*** Opening Data under study ***
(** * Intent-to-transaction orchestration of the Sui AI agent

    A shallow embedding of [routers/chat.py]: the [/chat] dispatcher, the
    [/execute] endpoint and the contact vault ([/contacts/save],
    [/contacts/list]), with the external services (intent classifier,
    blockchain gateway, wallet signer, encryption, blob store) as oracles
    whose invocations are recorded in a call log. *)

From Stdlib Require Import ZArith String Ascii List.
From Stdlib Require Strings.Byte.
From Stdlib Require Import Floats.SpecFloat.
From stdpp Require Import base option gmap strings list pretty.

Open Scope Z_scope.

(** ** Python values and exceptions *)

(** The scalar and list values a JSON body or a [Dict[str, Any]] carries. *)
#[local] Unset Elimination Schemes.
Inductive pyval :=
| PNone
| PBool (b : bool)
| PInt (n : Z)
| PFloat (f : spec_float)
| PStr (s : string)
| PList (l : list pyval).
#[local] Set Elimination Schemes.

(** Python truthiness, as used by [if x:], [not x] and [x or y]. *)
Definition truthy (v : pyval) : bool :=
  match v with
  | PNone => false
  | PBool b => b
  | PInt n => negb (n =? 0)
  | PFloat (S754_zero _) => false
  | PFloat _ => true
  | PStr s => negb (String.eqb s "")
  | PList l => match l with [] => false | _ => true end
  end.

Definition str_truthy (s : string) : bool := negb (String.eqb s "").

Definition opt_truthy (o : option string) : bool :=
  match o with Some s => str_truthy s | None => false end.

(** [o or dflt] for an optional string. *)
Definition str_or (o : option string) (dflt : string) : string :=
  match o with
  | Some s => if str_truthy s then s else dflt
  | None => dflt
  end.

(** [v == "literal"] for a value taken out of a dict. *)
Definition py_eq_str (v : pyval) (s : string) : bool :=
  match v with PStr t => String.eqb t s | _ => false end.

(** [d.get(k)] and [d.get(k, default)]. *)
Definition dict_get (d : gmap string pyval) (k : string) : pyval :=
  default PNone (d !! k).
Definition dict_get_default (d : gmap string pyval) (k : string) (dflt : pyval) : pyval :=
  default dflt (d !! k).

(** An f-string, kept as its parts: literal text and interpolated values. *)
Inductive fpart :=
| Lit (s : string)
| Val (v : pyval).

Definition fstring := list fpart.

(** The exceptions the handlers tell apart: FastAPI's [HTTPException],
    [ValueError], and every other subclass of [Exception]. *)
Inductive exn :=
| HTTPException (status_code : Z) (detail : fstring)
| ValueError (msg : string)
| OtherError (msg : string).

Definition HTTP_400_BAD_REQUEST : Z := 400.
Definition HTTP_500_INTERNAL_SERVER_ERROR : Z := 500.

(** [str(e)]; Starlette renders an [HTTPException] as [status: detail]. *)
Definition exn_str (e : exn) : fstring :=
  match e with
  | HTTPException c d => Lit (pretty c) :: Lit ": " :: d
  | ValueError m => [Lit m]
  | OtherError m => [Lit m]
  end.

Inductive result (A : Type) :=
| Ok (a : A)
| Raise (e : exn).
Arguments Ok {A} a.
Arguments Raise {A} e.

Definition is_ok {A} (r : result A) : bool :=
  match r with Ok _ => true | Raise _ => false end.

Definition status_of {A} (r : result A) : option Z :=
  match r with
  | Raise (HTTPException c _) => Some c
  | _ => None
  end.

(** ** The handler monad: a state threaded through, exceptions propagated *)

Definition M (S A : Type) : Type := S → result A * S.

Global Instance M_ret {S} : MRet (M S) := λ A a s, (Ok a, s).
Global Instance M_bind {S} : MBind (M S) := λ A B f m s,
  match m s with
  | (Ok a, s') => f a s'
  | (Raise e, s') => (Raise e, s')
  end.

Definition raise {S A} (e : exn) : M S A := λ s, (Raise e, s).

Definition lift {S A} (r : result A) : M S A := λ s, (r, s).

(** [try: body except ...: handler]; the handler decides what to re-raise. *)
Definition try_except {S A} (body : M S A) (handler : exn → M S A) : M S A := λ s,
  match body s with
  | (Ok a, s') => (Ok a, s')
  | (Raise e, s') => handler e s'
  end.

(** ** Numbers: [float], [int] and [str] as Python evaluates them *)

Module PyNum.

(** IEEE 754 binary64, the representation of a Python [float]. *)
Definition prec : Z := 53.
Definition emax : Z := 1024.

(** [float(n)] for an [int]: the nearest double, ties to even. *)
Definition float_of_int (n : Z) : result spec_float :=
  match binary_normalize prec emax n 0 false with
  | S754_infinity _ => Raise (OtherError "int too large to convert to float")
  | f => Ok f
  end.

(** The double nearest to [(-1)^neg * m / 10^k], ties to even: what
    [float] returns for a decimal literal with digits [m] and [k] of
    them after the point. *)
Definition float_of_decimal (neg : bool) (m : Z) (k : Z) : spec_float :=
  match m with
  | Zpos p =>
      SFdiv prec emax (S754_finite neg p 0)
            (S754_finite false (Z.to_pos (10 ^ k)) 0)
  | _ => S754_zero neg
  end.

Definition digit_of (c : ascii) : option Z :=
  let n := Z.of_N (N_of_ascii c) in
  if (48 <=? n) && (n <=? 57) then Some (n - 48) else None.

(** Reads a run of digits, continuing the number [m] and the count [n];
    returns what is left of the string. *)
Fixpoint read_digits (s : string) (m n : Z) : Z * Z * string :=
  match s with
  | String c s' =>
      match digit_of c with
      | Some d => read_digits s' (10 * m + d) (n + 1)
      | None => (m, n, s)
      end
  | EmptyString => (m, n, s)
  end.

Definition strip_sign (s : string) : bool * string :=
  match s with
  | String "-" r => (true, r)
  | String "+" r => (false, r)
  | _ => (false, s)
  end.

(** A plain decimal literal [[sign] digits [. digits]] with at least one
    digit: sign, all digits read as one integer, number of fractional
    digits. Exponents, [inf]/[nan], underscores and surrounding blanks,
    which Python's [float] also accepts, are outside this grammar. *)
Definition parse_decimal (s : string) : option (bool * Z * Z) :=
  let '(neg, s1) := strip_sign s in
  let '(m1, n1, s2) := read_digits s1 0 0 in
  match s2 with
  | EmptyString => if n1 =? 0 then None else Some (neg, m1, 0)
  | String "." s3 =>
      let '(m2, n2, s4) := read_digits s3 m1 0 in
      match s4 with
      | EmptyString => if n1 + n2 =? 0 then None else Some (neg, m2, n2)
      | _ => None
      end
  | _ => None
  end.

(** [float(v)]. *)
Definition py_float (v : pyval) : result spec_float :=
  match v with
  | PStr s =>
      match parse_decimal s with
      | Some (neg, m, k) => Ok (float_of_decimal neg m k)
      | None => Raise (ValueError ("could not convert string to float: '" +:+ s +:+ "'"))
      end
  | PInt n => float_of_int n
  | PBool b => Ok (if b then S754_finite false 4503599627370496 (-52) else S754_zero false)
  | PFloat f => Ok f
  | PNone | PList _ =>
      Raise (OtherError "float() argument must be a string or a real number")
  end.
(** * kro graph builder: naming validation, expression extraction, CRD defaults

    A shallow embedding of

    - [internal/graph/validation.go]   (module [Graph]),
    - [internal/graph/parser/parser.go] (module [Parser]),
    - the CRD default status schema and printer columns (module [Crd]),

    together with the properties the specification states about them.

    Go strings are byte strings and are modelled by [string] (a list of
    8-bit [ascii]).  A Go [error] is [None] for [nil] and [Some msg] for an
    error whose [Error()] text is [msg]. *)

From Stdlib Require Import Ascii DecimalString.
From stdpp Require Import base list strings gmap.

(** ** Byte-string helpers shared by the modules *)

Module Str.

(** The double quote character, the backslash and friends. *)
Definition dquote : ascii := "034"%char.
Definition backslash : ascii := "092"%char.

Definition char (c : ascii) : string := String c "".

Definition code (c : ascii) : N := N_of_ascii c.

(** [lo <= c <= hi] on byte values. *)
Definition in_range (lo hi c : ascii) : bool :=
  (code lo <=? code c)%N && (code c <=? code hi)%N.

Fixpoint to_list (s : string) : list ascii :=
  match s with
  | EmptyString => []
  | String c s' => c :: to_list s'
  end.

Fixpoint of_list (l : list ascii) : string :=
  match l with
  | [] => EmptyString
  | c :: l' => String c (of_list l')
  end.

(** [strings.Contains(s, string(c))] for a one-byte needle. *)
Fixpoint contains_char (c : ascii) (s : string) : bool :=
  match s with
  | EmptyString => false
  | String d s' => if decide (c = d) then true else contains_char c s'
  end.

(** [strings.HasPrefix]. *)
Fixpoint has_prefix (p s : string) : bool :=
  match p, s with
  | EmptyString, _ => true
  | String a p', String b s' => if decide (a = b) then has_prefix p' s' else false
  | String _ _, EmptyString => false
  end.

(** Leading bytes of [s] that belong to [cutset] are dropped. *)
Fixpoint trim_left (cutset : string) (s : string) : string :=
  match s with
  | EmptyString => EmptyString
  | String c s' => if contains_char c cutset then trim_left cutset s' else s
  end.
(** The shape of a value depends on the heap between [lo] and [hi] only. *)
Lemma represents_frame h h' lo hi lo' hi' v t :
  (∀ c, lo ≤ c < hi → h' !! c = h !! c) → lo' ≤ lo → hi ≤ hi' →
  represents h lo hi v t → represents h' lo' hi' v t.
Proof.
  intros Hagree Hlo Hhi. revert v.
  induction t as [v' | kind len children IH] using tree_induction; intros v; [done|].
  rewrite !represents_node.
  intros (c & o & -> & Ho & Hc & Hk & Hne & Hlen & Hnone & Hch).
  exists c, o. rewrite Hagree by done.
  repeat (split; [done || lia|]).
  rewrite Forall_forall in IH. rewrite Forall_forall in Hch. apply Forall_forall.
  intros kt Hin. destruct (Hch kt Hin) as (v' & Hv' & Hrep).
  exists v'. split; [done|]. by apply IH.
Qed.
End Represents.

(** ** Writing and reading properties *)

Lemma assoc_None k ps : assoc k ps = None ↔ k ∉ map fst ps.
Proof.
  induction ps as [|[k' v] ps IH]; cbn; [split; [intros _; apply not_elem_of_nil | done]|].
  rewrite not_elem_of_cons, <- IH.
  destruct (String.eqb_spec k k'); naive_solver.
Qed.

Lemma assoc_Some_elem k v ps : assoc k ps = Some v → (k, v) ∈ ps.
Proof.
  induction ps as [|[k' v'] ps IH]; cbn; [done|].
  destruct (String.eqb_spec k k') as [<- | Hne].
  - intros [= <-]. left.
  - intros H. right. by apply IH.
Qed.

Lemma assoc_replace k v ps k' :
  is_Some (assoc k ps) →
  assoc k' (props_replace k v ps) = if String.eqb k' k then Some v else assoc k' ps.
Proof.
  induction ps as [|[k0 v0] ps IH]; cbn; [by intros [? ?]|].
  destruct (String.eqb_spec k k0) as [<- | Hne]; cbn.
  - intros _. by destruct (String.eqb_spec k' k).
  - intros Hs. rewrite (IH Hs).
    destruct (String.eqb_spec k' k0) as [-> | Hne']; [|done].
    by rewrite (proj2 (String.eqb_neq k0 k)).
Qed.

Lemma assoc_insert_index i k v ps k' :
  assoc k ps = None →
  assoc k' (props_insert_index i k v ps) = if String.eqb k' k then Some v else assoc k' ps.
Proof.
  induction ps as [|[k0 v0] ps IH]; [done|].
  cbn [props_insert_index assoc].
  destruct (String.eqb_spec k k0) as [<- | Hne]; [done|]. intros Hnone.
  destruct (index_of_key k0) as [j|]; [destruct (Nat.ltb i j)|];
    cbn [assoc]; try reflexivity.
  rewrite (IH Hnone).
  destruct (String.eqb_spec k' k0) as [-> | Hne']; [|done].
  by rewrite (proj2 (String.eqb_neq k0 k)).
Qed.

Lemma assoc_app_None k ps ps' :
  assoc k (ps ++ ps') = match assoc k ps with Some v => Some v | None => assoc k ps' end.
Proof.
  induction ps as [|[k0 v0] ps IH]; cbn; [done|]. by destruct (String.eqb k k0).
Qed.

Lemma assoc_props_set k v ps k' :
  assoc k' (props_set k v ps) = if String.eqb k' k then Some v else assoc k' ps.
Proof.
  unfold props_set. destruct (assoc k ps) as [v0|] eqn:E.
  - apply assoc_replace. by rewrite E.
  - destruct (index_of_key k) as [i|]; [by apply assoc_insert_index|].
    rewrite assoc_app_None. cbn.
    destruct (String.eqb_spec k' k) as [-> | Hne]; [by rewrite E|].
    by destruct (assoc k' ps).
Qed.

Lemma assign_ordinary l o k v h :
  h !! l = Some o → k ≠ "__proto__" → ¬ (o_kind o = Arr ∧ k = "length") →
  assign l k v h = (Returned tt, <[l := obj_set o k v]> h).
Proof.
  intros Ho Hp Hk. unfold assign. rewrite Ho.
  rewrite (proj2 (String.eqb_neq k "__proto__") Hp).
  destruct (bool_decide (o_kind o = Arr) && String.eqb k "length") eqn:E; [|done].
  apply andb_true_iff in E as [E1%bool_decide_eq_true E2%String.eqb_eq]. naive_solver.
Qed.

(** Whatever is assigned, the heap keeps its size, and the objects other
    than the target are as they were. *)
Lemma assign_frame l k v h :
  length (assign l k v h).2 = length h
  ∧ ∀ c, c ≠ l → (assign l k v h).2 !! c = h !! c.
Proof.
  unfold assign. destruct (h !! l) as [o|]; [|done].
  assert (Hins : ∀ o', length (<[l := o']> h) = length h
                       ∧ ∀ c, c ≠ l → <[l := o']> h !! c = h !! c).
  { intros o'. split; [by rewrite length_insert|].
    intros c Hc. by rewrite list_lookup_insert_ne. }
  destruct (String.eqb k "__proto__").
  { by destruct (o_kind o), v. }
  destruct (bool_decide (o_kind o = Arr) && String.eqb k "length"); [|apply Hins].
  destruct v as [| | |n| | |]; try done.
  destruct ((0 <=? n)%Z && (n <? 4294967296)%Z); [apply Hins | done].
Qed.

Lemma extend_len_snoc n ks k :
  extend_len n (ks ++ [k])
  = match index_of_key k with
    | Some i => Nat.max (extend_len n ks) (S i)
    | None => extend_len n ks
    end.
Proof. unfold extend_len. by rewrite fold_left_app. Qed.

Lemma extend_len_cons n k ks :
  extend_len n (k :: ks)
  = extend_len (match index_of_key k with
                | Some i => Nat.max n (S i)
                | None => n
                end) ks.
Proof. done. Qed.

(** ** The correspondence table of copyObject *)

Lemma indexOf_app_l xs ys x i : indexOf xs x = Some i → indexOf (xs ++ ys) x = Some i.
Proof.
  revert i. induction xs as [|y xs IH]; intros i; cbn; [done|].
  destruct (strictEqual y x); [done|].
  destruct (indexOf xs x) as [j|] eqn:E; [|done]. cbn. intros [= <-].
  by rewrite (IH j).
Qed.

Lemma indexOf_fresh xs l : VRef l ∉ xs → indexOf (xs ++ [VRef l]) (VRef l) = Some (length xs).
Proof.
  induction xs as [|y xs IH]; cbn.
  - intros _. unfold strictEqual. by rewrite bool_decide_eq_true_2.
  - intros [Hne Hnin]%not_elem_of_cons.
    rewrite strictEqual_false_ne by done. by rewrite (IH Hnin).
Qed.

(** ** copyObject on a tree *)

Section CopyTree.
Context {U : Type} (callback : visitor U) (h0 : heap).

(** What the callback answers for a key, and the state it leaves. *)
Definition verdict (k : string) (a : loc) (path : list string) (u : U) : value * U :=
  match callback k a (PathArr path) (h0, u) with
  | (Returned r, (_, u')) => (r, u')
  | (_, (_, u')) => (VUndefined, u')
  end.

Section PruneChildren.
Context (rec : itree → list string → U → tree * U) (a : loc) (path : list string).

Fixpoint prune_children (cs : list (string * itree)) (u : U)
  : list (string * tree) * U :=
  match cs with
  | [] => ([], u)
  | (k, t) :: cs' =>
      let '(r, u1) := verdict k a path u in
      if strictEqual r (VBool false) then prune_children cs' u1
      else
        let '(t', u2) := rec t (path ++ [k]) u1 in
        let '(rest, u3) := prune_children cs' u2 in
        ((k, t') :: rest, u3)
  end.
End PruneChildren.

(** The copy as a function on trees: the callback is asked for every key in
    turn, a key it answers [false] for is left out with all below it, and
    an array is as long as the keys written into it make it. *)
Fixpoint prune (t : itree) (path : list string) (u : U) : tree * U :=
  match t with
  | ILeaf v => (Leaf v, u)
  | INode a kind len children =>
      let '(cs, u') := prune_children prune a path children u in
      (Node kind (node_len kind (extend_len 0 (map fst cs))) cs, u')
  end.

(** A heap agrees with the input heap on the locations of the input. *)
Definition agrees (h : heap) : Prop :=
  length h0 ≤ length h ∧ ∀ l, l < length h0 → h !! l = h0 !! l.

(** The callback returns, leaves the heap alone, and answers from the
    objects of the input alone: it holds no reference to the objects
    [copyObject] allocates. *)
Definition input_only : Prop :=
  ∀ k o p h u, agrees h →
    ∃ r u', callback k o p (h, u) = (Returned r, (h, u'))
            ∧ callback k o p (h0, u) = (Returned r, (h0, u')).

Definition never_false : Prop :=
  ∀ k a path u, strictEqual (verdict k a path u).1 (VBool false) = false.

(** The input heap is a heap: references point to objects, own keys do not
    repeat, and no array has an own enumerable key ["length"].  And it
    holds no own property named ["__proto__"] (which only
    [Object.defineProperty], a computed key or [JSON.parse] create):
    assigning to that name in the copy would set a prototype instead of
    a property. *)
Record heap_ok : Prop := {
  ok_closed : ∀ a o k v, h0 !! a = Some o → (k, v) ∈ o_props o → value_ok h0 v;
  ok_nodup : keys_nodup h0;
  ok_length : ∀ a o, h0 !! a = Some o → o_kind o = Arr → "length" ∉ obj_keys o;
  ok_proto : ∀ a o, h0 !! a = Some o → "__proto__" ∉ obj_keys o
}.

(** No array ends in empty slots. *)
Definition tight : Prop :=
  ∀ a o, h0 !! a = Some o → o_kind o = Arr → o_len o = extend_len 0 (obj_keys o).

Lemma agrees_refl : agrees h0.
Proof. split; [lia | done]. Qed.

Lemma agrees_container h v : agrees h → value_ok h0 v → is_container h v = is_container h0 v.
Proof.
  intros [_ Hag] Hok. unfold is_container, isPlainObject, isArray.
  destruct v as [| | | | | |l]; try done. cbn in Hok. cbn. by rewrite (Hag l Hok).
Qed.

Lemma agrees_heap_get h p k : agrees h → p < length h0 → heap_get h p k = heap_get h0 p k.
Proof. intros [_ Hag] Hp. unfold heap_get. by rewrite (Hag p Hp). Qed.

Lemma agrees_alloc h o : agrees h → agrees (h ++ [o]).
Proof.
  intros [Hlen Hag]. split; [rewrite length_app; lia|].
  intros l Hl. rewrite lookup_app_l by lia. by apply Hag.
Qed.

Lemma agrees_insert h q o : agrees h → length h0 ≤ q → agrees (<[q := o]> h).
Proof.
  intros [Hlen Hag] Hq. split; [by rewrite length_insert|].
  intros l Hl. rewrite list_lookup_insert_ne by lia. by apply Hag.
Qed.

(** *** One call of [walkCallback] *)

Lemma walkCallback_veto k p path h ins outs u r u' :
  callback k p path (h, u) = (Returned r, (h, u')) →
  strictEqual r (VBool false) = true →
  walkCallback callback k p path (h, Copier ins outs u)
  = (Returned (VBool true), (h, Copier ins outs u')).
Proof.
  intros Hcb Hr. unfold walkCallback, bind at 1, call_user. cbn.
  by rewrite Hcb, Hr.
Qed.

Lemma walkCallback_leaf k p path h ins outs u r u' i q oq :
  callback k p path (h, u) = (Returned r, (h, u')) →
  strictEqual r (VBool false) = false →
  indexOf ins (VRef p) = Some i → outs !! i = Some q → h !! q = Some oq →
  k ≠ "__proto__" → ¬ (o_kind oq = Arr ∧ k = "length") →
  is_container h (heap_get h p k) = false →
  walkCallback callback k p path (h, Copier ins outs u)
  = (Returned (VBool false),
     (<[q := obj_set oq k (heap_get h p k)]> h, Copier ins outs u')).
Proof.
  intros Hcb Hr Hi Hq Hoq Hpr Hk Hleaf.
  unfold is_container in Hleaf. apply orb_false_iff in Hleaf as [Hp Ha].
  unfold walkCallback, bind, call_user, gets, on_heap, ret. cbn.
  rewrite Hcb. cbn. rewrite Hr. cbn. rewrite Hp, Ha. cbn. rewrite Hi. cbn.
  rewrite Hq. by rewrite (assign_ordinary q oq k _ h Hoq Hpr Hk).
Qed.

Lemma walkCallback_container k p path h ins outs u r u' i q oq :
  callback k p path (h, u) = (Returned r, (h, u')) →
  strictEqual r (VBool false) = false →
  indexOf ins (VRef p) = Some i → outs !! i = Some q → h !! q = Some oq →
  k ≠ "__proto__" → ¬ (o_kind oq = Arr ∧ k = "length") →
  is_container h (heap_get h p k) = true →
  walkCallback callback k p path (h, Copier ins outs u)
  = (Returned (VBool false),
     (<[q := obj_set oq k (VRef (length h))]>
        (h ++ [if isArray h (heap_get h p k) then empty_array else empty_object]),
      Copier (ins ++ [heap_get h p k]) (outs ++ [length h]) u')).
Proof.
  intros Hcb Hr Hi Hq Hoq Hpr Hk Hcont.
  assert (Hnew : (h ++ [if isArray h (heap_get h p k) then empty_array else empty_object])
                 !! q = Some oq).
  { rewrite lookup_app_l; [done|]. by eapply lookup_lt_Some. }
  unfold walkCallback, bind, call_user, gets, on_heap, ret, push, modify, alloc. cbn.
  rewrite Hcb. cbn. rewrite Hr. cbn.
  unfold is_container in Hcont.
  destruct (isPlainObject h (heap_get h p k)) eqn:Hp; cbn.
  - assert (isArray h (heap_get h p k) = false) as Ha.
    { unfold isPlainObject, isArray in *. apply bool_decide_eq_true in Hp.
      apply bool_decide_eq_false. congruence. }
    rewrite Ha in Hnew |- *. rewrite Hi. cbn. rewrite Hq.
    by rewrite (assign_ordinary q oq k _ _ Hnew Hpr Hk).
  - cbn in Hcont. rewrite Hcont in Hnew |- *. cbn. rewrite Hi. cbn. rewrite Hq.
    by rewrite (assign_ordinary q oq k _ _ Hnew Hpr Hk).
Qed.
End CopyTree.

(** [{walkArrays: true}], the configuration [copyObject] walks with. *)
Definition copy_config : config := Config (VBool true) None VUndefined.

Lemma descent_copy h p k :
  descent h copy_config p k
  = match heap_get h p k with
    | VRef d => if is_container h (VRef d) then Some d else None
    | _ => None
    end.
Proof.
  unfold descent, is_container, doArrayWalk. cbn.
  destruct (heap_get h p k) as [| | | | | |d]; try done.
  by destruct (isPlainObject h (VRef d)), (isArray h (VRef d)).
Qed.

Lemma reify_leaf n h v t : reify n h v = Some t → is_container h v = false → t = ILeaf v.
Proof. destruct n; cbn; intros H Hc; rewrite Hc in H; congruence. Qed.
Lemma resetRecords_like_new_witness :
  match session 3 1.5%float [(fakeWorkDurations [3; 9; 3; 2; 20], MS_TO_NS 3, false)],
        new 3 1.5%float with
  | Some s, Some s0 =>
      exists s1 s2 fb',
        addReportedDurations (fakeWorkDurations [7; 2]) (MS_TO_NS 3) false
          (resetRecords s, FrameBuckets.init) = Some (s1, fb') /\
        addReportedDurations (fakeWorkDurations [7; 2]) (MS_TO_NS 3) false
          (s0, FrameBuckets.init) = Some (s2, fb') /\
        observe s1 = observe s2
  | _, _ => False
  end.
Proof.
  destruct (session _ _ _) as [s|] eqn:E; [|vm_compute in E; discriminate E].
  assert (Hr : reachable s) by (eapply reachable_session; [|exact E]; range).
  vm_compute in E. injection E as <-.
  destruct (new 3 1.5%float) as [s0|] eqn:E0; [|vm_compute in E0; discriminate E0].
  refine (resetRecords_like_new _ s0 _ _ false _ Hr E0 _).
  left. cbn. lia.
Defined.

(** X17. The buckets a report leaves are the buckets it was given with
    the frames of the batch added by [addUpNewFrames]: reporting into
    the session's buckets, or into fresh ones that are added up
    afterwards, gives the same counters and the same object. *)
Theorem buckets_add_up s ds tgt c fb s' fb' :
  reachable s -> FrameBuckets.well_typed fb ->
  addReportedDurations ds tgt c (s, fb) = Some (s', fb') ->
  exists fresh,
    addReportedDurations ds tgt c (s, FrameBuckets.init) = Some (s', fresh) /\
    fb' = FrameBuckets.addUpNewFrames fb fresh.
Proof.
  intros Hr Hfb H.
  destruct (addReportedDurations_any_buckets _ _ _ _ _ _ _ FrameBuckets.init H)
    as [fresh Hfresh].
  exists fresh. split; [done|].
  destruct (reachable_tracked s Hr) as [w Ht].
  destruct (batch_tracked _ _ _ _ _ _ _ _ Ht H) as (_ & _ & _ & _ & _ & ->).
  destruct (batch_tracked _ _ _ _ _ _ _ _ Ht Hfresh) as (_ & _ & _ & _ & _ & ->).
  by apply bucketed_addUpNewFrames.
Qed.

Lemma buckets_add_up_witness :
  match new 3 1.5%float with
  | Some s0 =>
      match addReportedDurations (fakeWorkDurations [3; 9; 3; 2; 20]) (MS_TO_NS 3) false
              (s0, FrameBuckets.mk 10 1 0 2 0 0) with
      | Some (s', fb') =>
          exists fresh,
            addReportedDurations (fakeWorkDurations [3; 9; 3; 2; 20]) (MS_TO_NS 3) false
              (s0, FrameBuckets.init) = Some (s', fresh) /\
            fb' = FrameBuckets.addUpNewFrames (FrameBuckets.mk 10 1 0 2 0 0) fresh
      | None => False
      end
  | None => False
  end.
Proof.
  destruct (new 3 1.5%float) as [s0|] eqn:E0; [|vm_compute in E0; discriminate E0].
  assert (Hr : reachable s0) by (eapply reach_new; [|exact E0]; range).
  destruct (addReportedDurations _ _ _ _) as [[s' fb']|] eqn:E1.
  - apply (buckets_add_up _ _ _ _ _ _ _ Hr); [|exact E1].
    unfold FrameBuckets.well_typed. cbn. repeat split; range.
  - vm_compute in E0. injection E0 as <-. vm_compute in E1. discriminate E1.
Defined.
*** Closing Data under study ***
§ Task brief: From the entries above, extract only the lines running from the one containing "destruct v as [| | | |" through the one containing "unfold walkCallback, bind, call_user, gets, on_heap, ret.", inclusive.

§ Task solution:
  destruct v as [| | | | | |l]; try done. cbn in Hok. cbn. by rewrite (Hag l Hok).
Qed.

Lemma agrees_heap_get h p k : agrees h → p < length h0 → heap_get h p k = heap_get h0 p k.
Proof. intros [_ Hag] Hp. unfold heap_get. by rewrite (Hag p Hp). Qed.

Lemma agrees_alloc h o : agrees h → agrees (h ++ [o]).
Proof.
  intros [Hlen Hag]. split; [rewrite length_app; lia|].
  intros l Hl. rewrite lookup_app_l by lia. by apply Hag.
Qed.

Lemma agrees_insert h q o : agrees h → length h0 ≤ q → agrees (<[q := o]> h).
Proof.
  intros [Hlen Hag] Hq. split; [by rewrite length_insert|].
  intros l Hl. rewrite list_lookup_insert_ne by lia. by apply Hag.
Qed.

(** *** One call of [walkCallback] *)

Lemma walkCallback_veto k p path h ins outs u r u' :
  callback k p path (h, u) = (Returned r, (h, u')) →
  strictEqual r (VBool false) = true →
  walkCallback callback k p path (h, Copier ins outs u)
  = (Returned (VBool true), (h, Copier ins outs u')).
Proof.
  intros Hcb Hr. unfold walkCallback, bind at 1, call_user. cbn.
  by rewrite Hcb, Hr.
Qed.

Lemma walkCallback_leaf k p path h ins outs u r u' i q oq :
  callback k p path (h, u) = (Returned r, (h, u')) →
  strictEqual r (VBool false) = false →
  indexOf ins (VRef p) = Some i → outs !! i = Some q → h !! q = Some oq →
  k ≠ "__proto__" → ¬ (o_kind oq = Arr ∧ k = "length") →
  is_container h (heap_get h p k) = false →
  walkCallback callback k p path (h, Copier ins outs u)
  = (Returned (VBool false),
     (<[q := obj_set oq k (heap_get h p k)]> h, Copier ins outs u')).
Proof.
  intros Hcb Hr Hi Hq Hoq Hpr Hk Hleaf.
  unfold is_container in Hleaf. apply orb_false_iff in Hleaf as [Hp Ha].
  unfold walkCallback, bind, call_user, gets, on_heap, ret. cbn.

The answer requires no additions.